There were many traditional safeguards in Republican Rome against the rise of a tyrant; one of them was effectively smashed when Caesar illegally entered Rome with his own battle-hardened army. It was a clear declaration of Caesar's intention to hold absolute power. Pompey, who championed the Republican cause, fled to the East, intending to raise an army and retake the city. He never came close; in fact the rest of his life was spent between humiliating defeats and running away. It was an unequal contest, although it didn't seem so at a time. Pompey was an able general who lived his life based on traditional values; Caesar was a military genius with an eye to the future and an instinctive grasp of the social changes that were rocking Rome. After a final defeat at the Battle of Pharacelsus, Pompey fled with his family to Egypt, where his friendship with the previous Pharoah would, he felt confident, ensure him the protection of the young Ptolemy XIII.
Ptolemy was only 13 at the time. His counsellors advised him that the friendship of the powerful Caesar was more important than old ties to a vanquished man who had lost his army. Pompey was waiting in a ship offshore for Ptolemy's answer. It came in the form of two old comrades, Romans who had fought beside him in the old days, now serving the Egyptian government. They invited him ashore to meet with the Pharoah, but once in the small boat and away from Pompey's ship they stabbed him in the back. They then cut off his head, stripped his body, and took these things to the Pharoah, insultingly leaving the body naked and unattended on shore. (One of his servants managed to gather some timber and cremate him there.)

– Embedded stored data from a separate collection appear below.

Lemma alloc_unfold (size align from to : Z) (s : balloc_state) :
  __balloc_alloc R size align from to s
  = match alloc_search size align from to s with
    | Some (p, addr) =>
        s4 <- carve R Free_ranges p addr (wrap64 (addr + size))
                (set_tree Free_ranges (rb_erase R p (free_ranges s)) s) ;;
        Done (addr, s4)
    | None => Done (to, s)
    end.
Proof.
  unfold __balloc_alloc.
  destruct (alloc_search size align from to s) as [[p addr]|];
    [|reflexivity].
  unfold carve.
  destruct (if _ <? addr then _ else _) as [s2| |]; cbn [bind];
    [|reflexivity|reflexivity].
  destruct (if _ <? _ then _ else _) as [s3| |]; reflexivity.
Qed.

Lemma alloc_search_hit (size align from to : Z) (s : balloc_state)
  (p : nat) (addr : Z) :
  alloc_search size align from to s = Some (p, addr) ->
  begin (balloc_nodes s p) < to
  /\ alloc_test (balloc_nodes s) size align from to p = true
  /\ addr = aligned_addr align (clip_begin (balloc_nodes s) from p).
Proof.
  unfold alloc_search.
  destruct (rb_first_above _ _ _ _) as [p0|]; [|discriminate].
  intros H. apply alloc_walk_some in H.
  destruct H as (c1 & c2 & _ & _ & H1 & H2 & H3). auto.
Qed.

(** Where the search stops on an ordered set: every range before the one
    it takes either ends at or below [from] or failed the test. *)
Lemma alloc_search_spec (size align from to : Z) (s : balloc_state)
  (p : nat) (addr : Z) :
  NoDup (all_nodes s) ->
  ordered_set (set_ranges s Free_ranges) ->
  alloc_search size align from to s = Some (p, addr) ->
  exists D rest,
    set_view s Free_ranges
    = D ++ (p, (begin (balloc_nodes s p), end_ (balloc_nodes s p))) :: rest
    /\ Forall (fun q => vend q <= from
                        \/ (vbegin q < to
                            /\ alloc_test (balloc_nodes s) size align from to
                                          (fst q) = false)) D.
Proof.
  intros Hnd Hord. unfold alloc_search.
  rewrite first_above_find by exact Hord.
  pose proof (find_split (fun n => from <? end_ (balloc_nodes s n))
                (rb_inorder (free_ranges s))) as Hf.
  destruct (find _ _) as [p0|]; [|discriminate].
  destruct Hf as (l1 & l2 & Hids & Hp0 & Hl1).
  pose proof (all_nodes_tree_nodup Free_ranges s Hnd) as Hndt.
  cbn [get_tree] in Hndt. rewrite Hids in Hndt.
  assert (Hp0l : ~ In p0 l1).
  { apply NoDup_remove_2 in Hndt. intros H. apply Hndt.
    apply in_or_app. now left. }
  rewrite Hids, seq_from_mid by exact Hp0l.
  intros H. apply alloc_walk_some in H.
  destruct H as (c1 & c2 & Hc & Hc1 & _).
  exists (view_of (balloc_nodes s) (l1 ++ c1)), (view_of (balloc_nodes s) c2).
  split.
  - unfold set_view. cbn [get_tree]. rewrite Hids, Hc.
    rewrite !view_of_app. cbn [view_of map]. now rewrite <- app_assoc.
  - unfold view_of. rewrite Forall_map. apply Forall_app. split.
    + eapply Forall_impl; [|exact Hl1]. cbn beta. intros n Hn.
      apply Z.ltb_ge in Hn. left. exact Hn.
    + eapply Forall_impl; [|exact Hc1]. cbn beta. intros n Hn.
      right. exact Hn.
Qed.
Section Chains.
Context (ps : list value) (k : list value → value).
Implicit Types (vs got rest : list value) (v e : value).

(** From a resume in the middle of the chain, each promise left takes
    two moves: one to suspend on it and one to be resumed by it. *)
Lemma chain_runs vs got v :
  steps (await_each ps k) (1 + 2 * length vs)
    (Running (ChainAt got ((Promise ∘ Fulfilled) <$> vs)) (ResumeNext v))
  = Done (k (got ++ v :: vs)).
Proof.
  revert got v. induction vs as [|v1 vs IH]; intros got v; [done|].
  replace (1 + 2 * length (v1 :: vs)) with (S (S (1 + 2 * length vs)))
    by (cbn; lia).
  cbn [steps].
  assert (step (await_each ps k)
            (step (await_each ps k)
               (Running (ChainAt got ((Promise ∘ Fulfilled) <$> v1 :: vs))
                  (ResumeNext v)))
          = Running (ChainAt (got ++ [v]) ((Promise ∘ Fulfilled) <$> vs))
              (ResumeNext v1)) as -> by done.
  by rewrite IH, <- app_assoc.
Qed.

Lemma chain_fails vs got v e rest :
  steps (await_each ps k) (3 + 2 * length vs)
    (Running (ChainAt got (((Promise ∘ Fulfilled) <$> vs)
                             ++ Promise (Rejected e) :: rest))
       (ResumeNext v))
  = Failed e.
Proof.
  revert got v. induction vs as [|v1 vs IH]; intros got v; [done|].
  replace (3 + 2 * length (v1 :: vs)) with (S (S (3 + 2 * length vs)))
    by (cbn; lia).
  cbn [steps].
  assert (step (await_each ps k)
            (step (await_each ps k)
               (Running (ChainAt got (((Promise ∘ Fulfilled) <$> v1 :: vs)
                                        ++ Promise (Rejected e) :: rest))
                  (ResumeNext v)))
          = Running (ChainAt (got ++ [v])
                       (((Promise ∘ Fulfilled) <$> vs)
                          ++ Promise (Rejected e) :: rest))
              (ResumeNext v1)) as -> by done.
  by rewrite IH.
Qed.
End Chains.

(** X25: a routine that awaits promises one after the other is resumed
    with their values in that order: when all are fulfilled, the outer
    promise is settled with what the routine returns from the values in
    order; when one is rejected and the routine does not catch it, the
    outer promise is settled with that failure, whatever the promises
    after it, which are never awaited. *)
Theorem awaits_run_in_sequence (k : list value → value) :
  (∀ vs m, 2 + 2 * length vs ≤ m →
      asyncExec (await_each ((Promise ∘ Fulfilled) <$> vs) k) m = Done (k vs))
  ∧ (∀ vs e rest m, 4 + 2 * length vs ≤ m →
      asyncExec (await_each (((Promise ∘ Fulfilled) <$> vs)
                               ++ Promise (Rejected e) :: rest) k) m
      = Failed e).
Proof.
  split.
  - intros vs m Hm.
    replace m with (2 + 2 * length vs + (m - (2 + 2 * length vs))) by lia.
    rewrite asyncExec_add.
    assert (asyncExec (await_each ((Promise ∘ Fulfilled) <$> vs) k)
              (2 + 2 * length vs) = Done (k vs)) as ->; [|apply steps_Done].
    destruct vs as [|v1 vs]; [done|].
    replace (2 + 2 * length (v1 :: vs)) with (3 + (1 + 2 * length vs))
      by (cbn; lia).
    rewrite asyncExec_add. apply (chain_runs _ k vs [] v1).
  - intros vs e rest m Hm.
    replace m with (4 + 2 * length vs + (m - (4 + 2 * length vs))) by lia.
    rewrite asyncExec_add.
    assert (asyncExec (await_each (((Promise ∘ Fulfilled) <$> vs)
                                     ++ Promise (Rejected e) :: rest) k)
              (4 + 2 * length vs) = Failed e) as ->; [|apply steps_Failed].
    destruct vs as [|v1 vs]; [done|].
    replace (4 + 2 * length (v1 :: vs)) with (3 + (3 + 2 * length vs))
      by (cbn; lia).
    rewrite asyncExec_add. apply (chain_fails _ k vs [] v1).
Qed.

When presented with the head of his old friend and enemy, Caesar "turned away from him with loathing, as from an assassin; and when he received Pompey's signet ring on which was engraved a lion holding a sword in his paws, he burst into tears" (Plutarch, Life of Pompey 80). Ptolemy's advisers had misjudged the Roman sense of honour completely. Caesar demanded the assassins be executed, and had Pompey's head cremated with honour. Ptolemy was later deposed in favour of his sister, Cleopatra.